L’autre pièce de résistance du festival est une nouvelle composition de Roscoe Mitchell qui aurait dû être présentée en mars 2020 et s’est retrouvée victime de la pandémie. « Last Trane to Clover Five » est une pièce d’une douzaine de minutes, écrite pour commémorer les 55 ans de l’Association for the Advancement of Creative Musicians (AACM). Elle est jouée par Ken Vandermark au saxophone baryton et le groupe de musique contemporaine Ensemble Dal Niente. Sans être d’une grande originalité, la musique évoque par moments un paysage enchanté ou une fantaisie enjouée. En d’autres occasions, les interventions éparses de chaque instrumentiste soulignent que Mitchell ne renonce en rien à l’abstrait.

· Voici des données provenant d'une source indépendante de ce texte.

(* ===== verification/DynamicConfig.v ===== *)
(** * Dynamic configuration updates

    internal/controller/reconciler_dynamic_config.go: a two-phase update of the
    running configuration of a batch of pods.  Phase one validates the commands
    and probes every node; phase two applies them pod by pod and rolls back in
    reverse order when one fails. *)

From Stdlib Require Import SpecFloat.
From S2P Require Import Prelude GoValue Utils ConfigDiff ConfigGen Api Metrics Events Kube Aero Sizing Readiness Status.

(** ** Safe commands *)

(** The bytes allowed by the bare-key expression [A-Za-z0-9_.-]. *)
Definition bareKeyByte (a : ascii) : bool :=
  let n := N_of_ascii a in
  bool_decide (48 <= n <= 57 \/ 65 <= n <= 90 \/ 97 <= n <= 122 \/ n = 95 \/ n = 46 \/ n = 45)%N.

Definition tomlBareKey (key : string) : bool :=
  bool_decide (key <> "") && forallb bareKeyByte (list_ascii_of_string key).

(** The runes [strings.TrimSpace] strips, as UTF-8. *)
Definition spaceRunes : list string :=
  (fun l => string_of_list_ascii (ascii_of_N <$> l)) <$>
  [[9]; [10]; [11]; [12]; [13]; [32]; [194; 133]; [194; 160]; [225; 154; 128];
   [226; 128; 128]; [226; 128; 129]; [226; 128; 130]; [226; 128; 131]; [226; 128; 132];
   [226; 128; 133]; [226; 128; 134]; [226; 128; 135]; [226; 128; 136]; [226; 128; 137];
   [226; 128; 138]; [226; 128; 168]; [226; 128; 169]; [226; 128; 175]; [226; 129; 159];
   [227; 128; 128]]%N.
(** [seedsFinderServiceNeedsUpdate]. *)
Definition seedsFinderServiceNeedsUpdate (existing : Service) (desiredLabels desiredAnnotations desiredSelector : gomap string)
    (desiredPorts : list ServicePortEntry) (lbSpec : LoadBalancerSpec) : bool :=
  if negb (equalAnnotations (svc_Annotations existing) desiredAnnotations) then true
  else if negb (mapsEqual (svc_Labels existing) desiredLabels) then true
  else if negb (mapsEqual (svc_Selector existing) desiredSelector) then true
  else if servicePortsChanged (svc_Ports existing) desiredPorts then true
  else if negb (bool_decide (svc_ExternalTrafficPolicy existing = desiredPolicy lbSpec)) then true
  else if negb (sourceRangesEqual (svc_LoadBalancerSourceRanges existing) (lb_LoadBalancerSourceRanges lbSpec)) then true
  else false.

Definition seedsFinderLabels (cluster : AerospikeCluster) (lbSpec : LoadBalancerSpec) : gomap string :=
  mergeAdditionalLabels (LabelsForCluster (cl_Name cluster)) (lb_Labels lbSpec).

Definition seedsFinderPorts (lbSpec : LoadBalancerSpec) : list ServicePortEntry :=
  let port := if lb_Port lbSpec =? 0 then 3000 else lb_Port lbSpec in
  let targetPort := if lb_TargetPort lbSpec =? 0 then 3000 else lb_TargetPort lbSpec in
  [mkServicePort "service" port (IntVal targetPort) "TCP" 0].

(** ** The role of the pods *)

Definition podServiceReaderRole := "acko-pod-service-reader".
Definition DefaultServiceAccountName := "default".

(** [podutil.ServiceAccountName]. *)
Definition ServiceAccountName (cluster : AerospikeCluster) : string :=
  match spec_PodSpec (cl_Spec cluster) with
  | Some ps => if decide (ps_ServiceAccountName ps = "") then DefaultServiceAccountName else ps_ServiceAccountName ps
  | None => DefaultServiceAccountName
  end.

Definition needsPodServiceRBAC (cluster : AerospikeCluster) : bool :=
  match spec_PodService (cl_Spec cluster) with
  | Some s => bool_decide (ss_ServiceType s <> "" /\ ss_ServiceType s <> "ClusterIP")
  | None => false
  end.

Definition podServiceRoleName (cluster : AerospikeCluster) : string :=
  cl_Name cluster +:+ "-" +:+ podServiceReaderRole.

Definition readerRules : list PolicyRule := [mkPolicyRule [EmptyString] ["services"] ["get"] []].

Definition readerRoleRef (roleName : string) : RoleRef := mkRoleRef "rbac.authorization.k8s.io" "Role" roleName.

Definition readerSubjects (cluster : AerospikeCluster) : list Subject :=
  [mkSubject "ServiceAccount" "" (ServiceAccountName cluster) (cl_Namespace cluster)].

(** A cluster as the owner of objects. *)
Definition controllerRef (cluster : AerospikeCluster) : string := "acko.io/AerospikeCluster/" +:+ cl_Name cluster.

(** [setOwnerRef]: refused when another object is the controller. *)
Definition setOwnerRef (cluster : AerospikeCluster) (controller : option string) : goerr + option string :=
  match controller with
  | Some owner =>
      if decide (owner = controllerRef cluster) then inr (Some owner)
      else inl (Errorf "setting controller reference: object is already owned by another controller")
  | None => inr (Some (controllerRef cluster))
  end.

Section Services.
Context `{Environment} `{!ServiceAPI}.

(** [reconcileHeadlessService]. *)
Definition reconcileHeadlessService (cluster : AerospikeCluster) : M () :=
  let svcName := HeadlessServiceName (cl_Name cluster) in
  let labels := headlessLabels cluster in
  let selectorLabels := SelectorLabelsForCluster (cl_Name cluster) in
  let desiredAnnotations := headlessAnnotations cluster in
  createOrElse "headless service" svcName (Some EventServiceCreated)
    (admitService None (mkService svcName labels desiredAnnotations (ServiceTypeOther "") "None" selectorLabels true headlessPorts "" [] []))
    (updateDrifted "headless service" svcName (Some EventServiceUpdated)
      (fun existing => headlessServiceNeedsUpdate existing labels desiredAnnotations selectorLabels headlessPorts)
      (fun existing => admitService (Some existing)
         (existing <| svc_Labels := labels |>
                   <| svc_Annotations ::= fun l => reconcileAnnotations l desiredAnnotations |>
                   <| svc_Ports := headlessPorts |> <| svc_Selector := selectorLabels |>
                   <| svc_PublishNotReadyAddresses := true |>))).

(** The body of the loop of [reconcilePodServices]. *)
Definition reconcilePodService (cluster : AerospikeCluster) (podName : string) : M () :=
  let serviceType := podServiceType (spec_PodService (cl_Spec cluster)) in
  let svcName := podServiceName podName in
  let labels := podServiceLabels cluster podName in
  let desiredPorts := podServicePorts serviceType in
  let podSelector := podServiceSelector podName in
  let desiredAnnotations := podServiceAnnotations cluster in
  createOrElse "pod service" svcName None
    (admitService None (podServiceSpec svcName labels desiredAnnotations serviceType podSelector desiredPorts))
    (updateDrifted "pod service" svcName None
      (fun existing => podServiceNeedsUpdate existing labels desiredAnnotations podSelector desiredPorts serviceType)
      (fun existing => admitService (Some existing)
         (existing <| svc_Labels := labels |>
                   <| svc_Annotations ::= fun l => reconcileAnnotations l desiredAnnotations |>
                   <| svc_Type := serviceType |> <| svc_Selector := podSelector |> <| svc_Ports := desiredPorts |>))).

(** [cleanupStalePodServices]; a nil set of names has no members. *)
Definition cleanupStalePodServices (cluster : AerospikeCluster) (activePodNames : list string) : M () :=
  svcs ← wrapping "listing pod services for cleanup"
           (listServices (SelectorLabelsForCluster (cl_Name cluster)) podServiceLabel);
  forM_ svcs (fun svc =>
    let podName := lookup_str podServiceLabel (svc_Labels svc) in
    if decide (podName = "") then mret ()
    else if decide (podName ∈ activePodNames) then mret ()
    else deleteTolerant (T := Service) ("deleting stale pod service " +:+ svc_Name svc) (svc_Name svc)).

(** The services of these pods, and no others. *)
Definition podServicesFor (cluster : AerospikeCluster) (podNames : list string) : M () :=
  _ ← forM_ podNames (reconcilePodService cluster); cleanupStalePodServices cluster podNames.

(** [reconcilePodServices]. *)
Definition reconcilePodServices (cluster : AerospikeCluster) : M () :=
  match spec_PodService (cl_Spec cluster) with
  | None => cleanupStalePodServices cluster []
  | Some _ =>
      pods ← wrapping "listing cluster pods for pod services" (listClusterPods cluster);
      podServicesFor cluster (pod_Name <$> pods)
  end.

(** [cleanupSeedsFinderService]. *)
Definition cleanupSeedsFinderService (svcName : string) : M () :=
  try (getObj (T := Service) svcName) ≫= deleteFetched
    (fun name => _ ← deleteTolerant (T := Service) ("deleting seeds finder service " +:+ svcName) name; record false EventServiceDeleted)
    (fun e => if IsNotFound e then mret ()
              else raise (wrapErr ("getting seeds finder service " +:+ svcName +:+ " for cleanup") e)).
(* ===== verification/Monitoring.v ===== *)
(** * Monitoring and network policies

    internal/controller/reconciler_monitoring.go and reconciler_networkpolicy.go:
    the metrics service, the ServiceMonitor and PrometheusRule of the Prometheus
    operator with the default alert rules, and the NetworkPolicy or
    CiliumNetworkPolicy of a cluster.

    The last three kinds are optional: their definitions may not be installed,
    and the controller may not be allowed to use them.  Such answers are among
    the errors an API call may give.  The content of an object of these kinds is
    a JSON value, and reading it back is the class [JSONStore]. *)

From Stdlib Require Import SpecFloat.
From S2P Require Import Prelude GoValue Utils Api ConfigGen Events Kube Ensure Sizing Status ConfigMaps Services.

(** ** JSON objects on the API server *)

(** A value without numbers, whose maps have no repeated keys. *)
Fixpoint textual (v : any) : bool :=
  match v with
  | ANil | ABool _ | AString _ => true
  | AInt _ _ | AFloat32 _ | AFloat64 _ => false
  | AList l => forallb textual l
  | AMap m => bool_decide (NoDup m.*1) && forallb (fun e => textual e.2) m
  end.

(** [readBack v]: what decoding the stored text of [v] gives.  Numbers may come back with
    another dynamic type; everything else is as it was sent. *)
Class JSONStore := {
  readBack : any -> any;
  readBack_textual v : textual v = true -> readBack v = v
}.

(** [unstructuredResourceChanged]. *)
Definition unstructuredResourceChanged {kind} (existing : Unstructured kind) (desiredSpec : any)
    (desiredLabels : gomap string) : bool :=
  match un_Spec existing with
  | None => true
  | Some currentSpec =>
      negb (deepEqual currentSpec desiredSpec) || negb (mapsEqual (un_Labels existing) desiredLabels)
  end.

(** [toStringMap]. *)
Definition toStringMap (m : gomap string) : any := AMap ((fun e => (e.1, AString e.2)) <$> m).

(** ** What is wanted *)

Definition monitoringEnabled (cluster : AerospikeCluster) : bool :=
  from_option mon_Enabled false (spec_Monitoring (cl_Spec cluster)).

Definition serviceMonitorSpec (cluster : AerospikeCluster) : option ServiceMonitorSpec :=
  spec_Monitoring (cl_Spec cluster) ≫= mon_ServiceMonitor.

Definition smEnabled (cluster : AerospikeCluster) : bool :=
  monitoringEnabled cluster && from_option sm_Enabled false (serviceMonitorSpec cluster).

Definition prometheusRuleSpec (cluster : AerospikeCluster) : option PrometheusRuleSpec :=
  spec_Monitoring (cl_Spec cluster) ≫= mon_PrometheusRule.

Definition prEnabled (cluster : AerospikeCluster) : bool :=
  monitoringEnabled cluster && from_option pr_Enabled false (prometheusRuleSpec cluster).

Definition metricsPort (cluster : AerospikeCluster) : Z := from_option mon_Port 0 (spec_Monitoring (cl_Spec cluster)).

(** The metrics service of [reconcileMetricsService]. *)
Definition metricsService (cluster : AerospikeCluster) : Service :=
  mkService (MetricsServiceName (cl_Name cluster)) (LabelsForCluster (cl_Name cluster)) [] ServiceTypeClusterIP ""
    (SelectorLabelsForCluster (cl_Name cluster)) false [tcpPort "metrics" (metricsPort cluster)] "" [] [].

(** [metricsServiceNeedsUpdate]. *)
Definition metricsServiceNeedsUpdate (existing desired : Service) : bool :=
  negb (bool_decide (svc_Type existing = svc_Type desired)) ||
  negb (bool_decide (svc_Ports existing = svc_Ports desired)) ||
  negb (mapsEqual (svc_Selector existing) (svc_Selector desired)) ||
  negb (mapsEqual (svc_Labels existing) (svc_Labels desired)).

(** The ServiceMonitor of [reconcileServiceMonitor]. *)
Definition serviceMonitorLabels (cluster : AerospikeCluster) : gomap string :=
  mergeAdditionalLabels (LabelsForCluster (cl_Name cluster)) (from_option sm_Labels [] (serviceMonitorSpec cluster)).

Definition smSpec (cluster : AerospikeCluster) : any :=
  AMap [("selector", AMap [("matchLabels", toStringMap (SelectorLabelsForCluster (cl_Name cluster)))]);
        ("endpoints", AList [AMap
           [("port", AString "metrics");
            ("interval", AString (from_option sm_Interval "" (serviceMonitorSpec cluster)));
            ("path", AString "/metrics")]]);
        ("namespaceSelector", AMap [("matchNames", AList [AString (cl_Namespace cluster)])])].

(** *** Alert rules *)

Definition dq : string := String (Ascii.ascii_of_nat 34) EmptyString.

(** [label="value"] of a Prometheus selector. *)
Definition matcher (label value : string) : string := label +:+ "=" +:+ dq +:+ value +:+ dq.

Definition alertRule (alert expr for_ severity clusterName summary description : string) : any :=
  AMap [("alert", AString alert); ("expr", AString expr); ("for", AString for_);
        ("labels", AMap [("severity", AString severity); ("cluster", AString clusterName)]);
        ("annotations", AMap [("summary", AString summary); ("description", AString description)])].

(** [defaultAlertRules]. *)
Definition defaultAlertRules (clusterName namespace : string) : list any :=
  let jobLabel := clusterName +:+ "-metrics" in
  let byJob := "{" +:+ matcher "job" jobLabel +:+ "," +:+ matcher "namespace" namespace +:+ "}" in
  let byName := "{" +:+ matcher "namespace" namespace +:+ "," +:+ matcher "name" clusterName +:+ "}" in
  [AMap [("name", AString (clusterName +:+ ".rules"));
         ("rules", AList
   [alertRule "AerospikeNodeDown" ("up" +:+ byJob +:+ " == 0") "1m" "critical" clusterName
      ("Aerospike node down in cluster " +:+ clusterName)
      "{{ $labels.pod }} has been down for more than 1 minute.";
    alertRule "AerospikeNamespaceStopWrites" ("aerospike_namespace_stop_writes" +:+ byJob +:+ " == 1") "0m" "critical" clusterName
      ("Aerospike namespace stop-writes in cluster " +:+ clusterName)
      "Namespace {{ $labels.ns }} on {{ $labels.pod }} has stopped accepting writes.";
    alertRule "AerospikeHighDiskUsage"
      ("aerospike_namespace_device_used_bytes" +:+ byJob +:+ " / aerospike_namespace_device_total_bytes" +:+ byJob +:+ " > 0.8")
      "5m" "warning" clusterName ("Aerospike high disk usage in cluster " +:+ clusterName)
      "Namespace {{ $labels.ns }} on {{ $labels.pod }} disk usage is above 80%%.";
    alertRule "AerospikeHighMemoryUsage"
      ("aerospike_namespace_memory_used_bytes" +:+ byJob +:+ " / aerospike_namespace_memory_total_bytes" +:+ byJob +:+ " > 0.8")
      "5m" "warning" clusterName ("Aerospike high memory usage in cluster " +:+ clusterName)
      "Namespace {{ $labels.ns }} on {{ $labels.pod }} memory usage is above 80%%.";
    alertRule "AerospikeReconcileStale" ("time() - acko_last_reconcile_timestamp_seconds" +:+ byName +:+ " > 300") "5m" "warning" clusterName
      ("Aerospike operator reconciliation stale for cluster " +:+ clusterName)
      ("The operator has not reconciled cluster " +:+ clusterName +:+ " in the last 5+ minutes.");
    alertRule "AerospikeClusterSizeMismatch" ("acko_cluster_ready_pods" +:+ byName +:+ " != acko_cluster_as_size" +:+ byName) "2m" "warning" clusterName
      ("K8s pod count differs from Aerospike cluster-size for cluster " +:+ clusterName)
      ("The number of ready K8s pods does not match the Aerospike cluster-size reported by asinfo for cluster " +:+ clusterName +:+ ".");
    alertRule "AerospikeOperatorCircuitBreakerActive" ("acko_circuit_breaker_active" +:+ byName +:+ " == 1") "5m" "critical" clusterName
      ("Aerospike operator circuit breaker is active for cluster " +:+ clusterName)
      ("The operator has hit 10+ consecutive reconciliation failures for cluster " +:+ namespace +:+ "/" +:+ clusterName +:+
       ". Manual investigation required.")])]].

(** A custom group is decoded into a map; the JSON null leaves the map nil. *)
Definition ruleGroup (raw : any) : option any :=
  match raw with AMap m => Some (AMap m) | ANil => Some (AMap []) | _ => None end.

(** The groups: the custom ones if there are any; [None] when one is not an object. *)
Definition ruleGroups (cluster : AerospikeCluster) : option (list any) :=
  match from_option pr_CustomRules [] (prometheusRuleSpec cluster) with
  | [] => Some (defaultAlertRules (cl_Name cluster) (cl_Namespace cluster))
  | custom => mapM ruleGroup custom
  end.

Definition prSpec (groups : list any) : any := AMap [("groups", AList groups)].

Definition prometheusRuleLabels (cluster : AerospikeCluster) : gomap string :=
  mergeAdditionalLabels (LabelsForCluster (cl_Name cluster)) (from_option pr_Labels [] (prometheusRuleSpec cluster)).
Lemma queryUsers_effect ss client :
  effect ss (queryUsers client) (fun _ => True) (fun l s => describedUsers l s /\ NoDup l.*1).
Proof.
  intros w l w' _ _ Hr. change (queryUsers client w) with (admin_users client (w_aero w), w) in Hr. injection Hr as Hl <-.
  pose proof (admin_users_names _ _ _ Hl) as Hnd. split; [|done]. intros n. destruct (map_get n l) as [rs|] eqn:Hn.
  - apply (admin_users_ok _ _ _ Hl). exists rs. split; [by apply map_get_Some_in|done].
  - destruct (snd <$> sec_users (secOf w) !! n) as [X|] eqn:HX; [|done]. apply (admin_users_ok _ _ _ Hl) in HX as (rs & Hin & _).
    apply (map_get_Some n rs l Hnd) in Hin. congruence.
Qed.

Definition setUser (n pw : string) (rs : list string) (s : security) : security :=
  mkSecurity (sec_roles s) (<[n := (pw, list_to_set rs)]> (sec_users s)).

Lemma reconcileUser_effect ss client l u s0 :
  NoDup l.*1 -> snd <$> sec_users s0 !! user_Name u = list_to_set <$> map_get (user_Name u) l ->
  effect ss (reconcileUser client l u) (fun s => s = s0) (fun _ s =>
    exists pw, secretPassword ss (user_SecretName u) = Some pw /\ s = setUser (user_Name u) pw (user_Roles u) s0).
Proof.
  intros Hnd Hs. unfold reconcileUser.
  assert (map_get (user_Name u) (mapsCopy [] l) = map_get (user_Name u) l) as ->.
  { rewrite map_get_copy by done. by destruct (map_get _ l). }
  eapply effect_bind; [pose proof (keeps_password (agree w_secrets)); frame|apply effect_wrapping, getPassword_effect|].
  intros pw. apply effect_pre. intros s [Hpw ->]. destruct (map_get (user_Name u) l) as [cur|] eqn:Hget.
  - destruct (sec_users s0 !! user_Name u) as [[old X]|] eqn:Hu; [|done]. simpl in Hs. injection Hs as ->.
    eapply effect_bind; [|apply effect_wrapping, syncUserRoles_effect; exact Hu|].
    { pose proof (secrets_adminDo client). unfold syncUserRoles. frame. }
    intros []. apply effect_pre. intros s ->. apply effect_wrapping.
    eapply effect_weaken; [apply effect_adminDo|intros s Hs; exact Hs|]. intros [] s ->. exists pw. split; [done|]. simpl.
    rewrite (alter_insert_eq _ _ (old, list_to_set (user_Roles u))) by by rewrite lookup_insert_eq. by rewrite insert_insert_eq.
  - apply effect_wrapping. eapply effect_weaken; [apply effect_adminDo|intros s Hs'; exact Hs'|]. intros [] s ->. by exists pw.
Qed.

Lemma secrets_reconcileUser client l u : keeps (agree w_secrets) (reconcileUser client l u).
Proof.
  pose proof (secrets_adminDo client). pose proof (keeps_password (agree w_secrets)). unfold reconcileUser, syncUserRoles. frame.
Qed.

(** Every user of the spec has its password and exactly its roles, and no other user is
    left but the former admin while it is being renamed. *)
Definition users_ok (cluster : AerospikeCluster) (acl : AerospikeAccessControlSpec) (ss : gomap (gomap string)) (s : security) : Prop :=
  (forall u, u ∈ acl_Users acl -> exists pw, secretPassword ss (user_SecretName u) = Some pw /\
     sec_users s !! user_Name u = Some (pw, list_to_set (user_Roles u))) /\
  (forall n, is_Some (sec_users s !! n) -> n ∈ user_Name <$> acl_Users acl \/ isRenamedAdmin cluster n = true).

Lemma usersLoop_effect ss client acl l s0 :
  describedUsers l s0 -> NoDup l.*1 -> NoDup (user_Name <$> acl_Users acl) ->
  effect ss (forM_ (acl_Users acl) (reconcileUser client l)) (fun s => s = s0) (fun _ s =>
    (forall u, u ∈ acl_Users acl -> exists pw, secretPassword ss (user_SecretName u) = Some pw /\
       sec_users s !! user_Name u = Some (pw, list_to_set (user_Roles u))) /\
    (forall n, n ∉ user_Name <$> acl_Users acl -> sec_users s !! n = sec_users s0 !! n)).
Proof.
  intros Hd Hnd Hnames. eapply effect_weaken; [apply (effect_forM _ _ (fun pre s =>
    (forall u, u ∈ pre -> exists pw, secretPassword ss (user_SecretName u) = Some pw /\
       sec_users s !! user_Name u = Some (pw, list_to_set (user_Roles u))) /\
    (forall n, n ∉ user_Name <$> pre -> sec_users s !! n = sec_users s0 !! n)) (acl_Users acl))| |by intros [] s Hs].
  - intros u. apply secrets_reconcileUser.
  - intros pre u post Hsplit. apply effect_pre. intros s [H1 H2].
    assert (user_Name u ∉ user_Name <$> pre) as Hfresh.
    { rewrite Hsplit, fmap_app, fmap_cons in Hnames. apply NoDup_app in Hnames as (_ & Hn & _).
      intros Hin. apply (Hn _ Hin). left. }
    eapply effect_weaken; [apply (reconcileUser_effect _ _ _ _ s); [done|]|intros s' Hs'; exact Hs'|].
    + rewrite H2 by done. apply Hd.
    + intros [] s' (pw & Hpw & ->). simpl. split.
      * intros u' [Hr|Hr]%elem_of_app; [|apply list_elem_of_singleton in Hr as ->; exists pw; by rewrite lookup_insert_eq].
        destruct (H1 u' Hr) as (pw' & Hpw' & Hl). exists pw'. split; [done|]. rewrite lookup_insert_ne; [done|].
        intros Heq. apply Hfresh. rewrite Heq. by apply list_elem_of_fmap_2.
      * intros n Hn. rewrite fmap_app in Hn. rewrite lookup_insert_ne by set_solver. apply H2. set_solver.
  - intros s ->. split; [by intros u ?%elem_of_nil|done].
Qed.
Lemma readBasic_spec src v rest : basicString src v -> readBasic (src +:+ String quote rest) = Some (v, rest).
Proof.
  induction 1 as [|a s v (Ha & Hq & Hb) _ IH|a s v Ha _ IH|r s v Hr _ IH].
  - done.
  - rewrite app_cons. simpl. rewrite !decide_False by done. rewrite decide_True by lia. by rewrite IH.
  - rewrite !app_cons. simpl. rewrite decide_True by done. by rewrite IH.
  - apply wideRune_high in Hr. induction r as [|a r IHr]; [exact IH|]. simpl in Hr. apply Forall_cons in Hr as [Ha Hr].
    rewrite !app_cons. simpl. rewrite decide_False by (intros ->; vm_compute in Ha; by apply Ha).
    rewrite decide_False by (intros ->; vm_compute in Ha; by apply Ha). rewrite decide_True by lia. by rewrite (IHr Hr).
Qed.

Lemma bareKey_no_equals k : bareKey k -> str_contains "=" k = false.
Proof. apply bareKey_contains. intros Hc. by apply bareChar_other in Hc as (_ & _ & ?). Qed.

Lemma readPairs_spec text l fuel : inlinePairs text l -> (length l <= fuel)%nat -> readPairs fuel text = Some l.
Proof.
  intros Hi. revert fuel. induction Hi as [k src v Hk Hv|k src v text l Hk Hv _ IH]; intros fuel Hf;
    (destruct fuel as [|fuel]; simpl in Hf; [lia|]); cbn [readPairs].
  all: change ("=" +:+ ?x) with (String "=" x); rewrite (proj2 (split_first_Some "=" _ _ _) (conj eq_refl (bareKey_no_equals k Hk))).
  all: cbn [mbind option_bind]; rewrite decide_True by done.
  all: change (String quote (?a +:+ ?b)) with (String quote "" +:+ (a +:+ b)); rewrite cut_prefix_app; cbn [mbind option_bind].
  all: rewrite (readBasic_spec _ _ _ Hv).
  - cbn [mbind option_bind]. by rewrite decide_True.
  - cbn [mbind option_bind]. rewrite decide_False by done. rewrite cut_prefix_app. cbn [mbind option_bind]. by rewrite IH by lia.
Qed.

D’autres œuvres sont au menu de ce concert. Les deux premières sont présentées par des membres d’Ensemble Dal Niente. La plus stimulante est « Cult of Electromagnetic Connectivity » de la flûtiste Nicole Mitchell. Elle oppose une clarinette basse et un violoncelle menaçants à une flûte et un violon porteurs d’un espoir dissimulé sous un voile mystérieux. La composition s’achève de manière abrupte avec un effet dramatique chargé de noirceur. Dominé par les percussions expertes de Kyle Flens, le « Merce and Baby » de George Lewis repose également sur les contrastes. Des textures douces succèdent à des dagues acérées et frénétiques ou une batterie tribale vient perturber une belle et triste mélodie au violon.

Ken Vandermark, pour sa part, rend hommage au légendaire saxophoniste Fred Anderson en jouant en solo au ténor trois de ses compositions. « Bernice » est une magnifique ballade qu’Anderson avait dédiée à sa femme et les phrases murmurées trouvent leur source chez Coleman Hawkins ; « The Birdhouse » est un morceau plus vigoureux aux multiples méandres et détours et « Ladies in Love » se démarque par de constants glissements d’accords. Entre les morceaux, Vandermark partage quelques anecdotes illustrant la personnalité singulière de l’ancien propriétaire du célèbre Velvet Lounge, un club qui a joué un rôle central dans la renaissance de la scène de Chicago au cours des années 90.

Yoko Noge @ Marc Monaghan

Enfin, on ne peut pas passer sous silence l’hommage rendu à Jimmy Ellis, disparu en juillet 2021. Le saxophoniste est le parfait exemple de la gloire locale totalement inconnue en dehors de son pré carré. Il lui faut d’ailleurs attendre 2016 pour sortir son premier album - il a alors 85 ans. La chanteuse Joan Collaso, qui lui doit ses débuts, tient les fonctions de maîtresse de cérémonie et conclut en interprétant « Jitterbug Waltz » de Fats Waller, le morceau préféré d’Ellis. Et il est bien dommage qu’il faille attendre de tristes circonstances pour réentendre des musiciens devenus trop rares sur la scène locale tels que l’exubérante pianiste/chanteuse de blues japonaise Yoko Noge ou George Wells et sa voix de velours.